**REQUIREMENT**
An exact transcription of the lines below, from the first through the one containing "Definition node_centers (self", is the only output wanted.

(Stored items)
==================================================
(** [Layer.__init__]; the Python defaults are [activation=None],
    [special=False], [xanchor=0], [yanchor=0], [radius=0.2],
    [vspace=0.1], [hspace=0.1]. *)
Definition Layer_init (rows columns : Z) (activation special : pyval)
    (xanchor yanchor radius vspace hspace : Q) : Layer :=
  {| rows := rows;
     columns := columns;
     activation_str := activation;
     activation := dispacth_activation np_exp activation;
     special := special;
     xanchor := xanchor;
     yanchor := yanchor;
     radius := radius;
     vspace := vspace;
     hspace := hspace |}.

(** [Layer.node_centers].  The generator reads the layer's fields while
    it runs; none of its consumers in this module assigns a field of a
    layer between two yields, so the generated sequence is the list
    computed from the layer as it is when the iteration starts. *)
Fixpoint rows_loop (self : Layer) (row_idxs : list Z) (x y : Q) : list (Q * Q) :=
  match row_idxs with
  | [] => []
  | _ :: rest =>
      (x, y) :: rows_loop self rest x (y - (2 * radius self + vspace self))
  end.

Fixpoint cols_loop (self : Layer) (col_idxs : list Z) (x y : Q) : list (Q * Q) :=
  match col_idxs with
  | [] => []
  | _ :: rest =>
      rows_loop self (range (rows self)) x y
        ++ cols_loop self rest (x + (2 * radius self + hspace self))
                     (yanchor self - radius self)
  end.

Definition node_centers (self : Layer) : list (Q * Q) :=
  cols_loop self (range (columns self))
            (xanchor self + radius self) (yanchor self - radius self).

Definition inbound_node_connections (self : Layer) : list (Q * Q) :=
  map (fun c => (fst c - 0.2 * radius self, snd c)) (node_centers self).

Definition outbound_node_connections (self : Layer) : list (Q * Q) :=
  map (fun c => (fst c + 0.2 * radius self, snd c)) (node_centers self).

(** [Layer.rect_coords] *)
Definition rect_coords (self : Layer) (pad : Q) : rect :=
  {| xy := (xanchor self - pad, yanchor self + pad);
     width := 2 * radius self * inject_Z (columns self) + 2 * pad
              + inject_Z (columns self - 1) * hspace self;
     height := - (2 * radius self * inject_Z (rows self) + 2 * pad
                  + inject_Z (rows self - 1) * vspace self) |}.

Definition inbound_rect_connections (self : Layer) (pad width_ : Q)
  : list (Q * Q) :=
  let coords := rect_coords self pad in
  let x := fst (xy coords) in
  let y1 := snd (xy coords) + (0.5 - width_ / 2) * height coords in
  let y2 := snd (xy coords) + (0.5 + width_ / 2) * height coords in
  [(x, y1); (x, y2)].

Definition outbound_rect_connections (self : Layer) (pad width_ : Q)
  : list (Q * Q) :=
  let coords := rect_coords self pad in
  let x := fst (xy coords) + width coords in
  let y1 := snd (xy coords) + (0.5 - width_ / 2) * height coords in
  let y2 := snd (xy coords) + (0.5 + width_ / 2) * height coords in
  [(x, y1); (x, y2)].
==================================================
**COMPLETED TASK**
(** [Layer.__init__]; the Python defaults are [activation=None],
    [special=False], [xanchor=0], [yanchor=0], [radius=0.2],
    [vspace=0.1], [hspace=0.1]. *)
Definition Layer_init (rows columns : Z) (activation special : pyval)
    (xanchor yanchor radius vspace hspace : Q) : Layer :=
  {| rows := rows;
     columns := columns;
     activation_str := activation;
     activation := dispacth_activation np_exp activation;
     special := special;
     xanchor := xanchor;
     yanchor := yanchor;
     radius := radius;
     vspace := vspace;
     hspace := hspace |}.

(** [Layer.node_centers].  The generator reads the layer's fields while
    it runs; none of its consumers in this module assigns a field of a
    layer between two yields, so the generated sequence is the list
    computed from the layer as it is when the iteration starts. *)
Fixpoint rows_loop (self : Layer) (row_idxs : list Z) (x y : Q) : list (Q * Q) :=
  match row_idxs with
  | [] => []
  | _ :: rest =>
      (x, y) :: rows_loop self rest x (y - (2 * radius self + vspace self))
  end.

Fixpoint cols_loop (self : Layer) (col_idxs : list Z) (x y : Q) : list (Q * Q) :=
  match col_idxs with
  | [] => []
  | _ :: rest =>
      rows_loop self (range (rows self)) x y
        ++ cols_loop self rest (x + (2 * radius self + hspace self))
                     (yanchor self - radius self)
  end.

Definition node_centers (self : Layer) : list (Q * Q) :=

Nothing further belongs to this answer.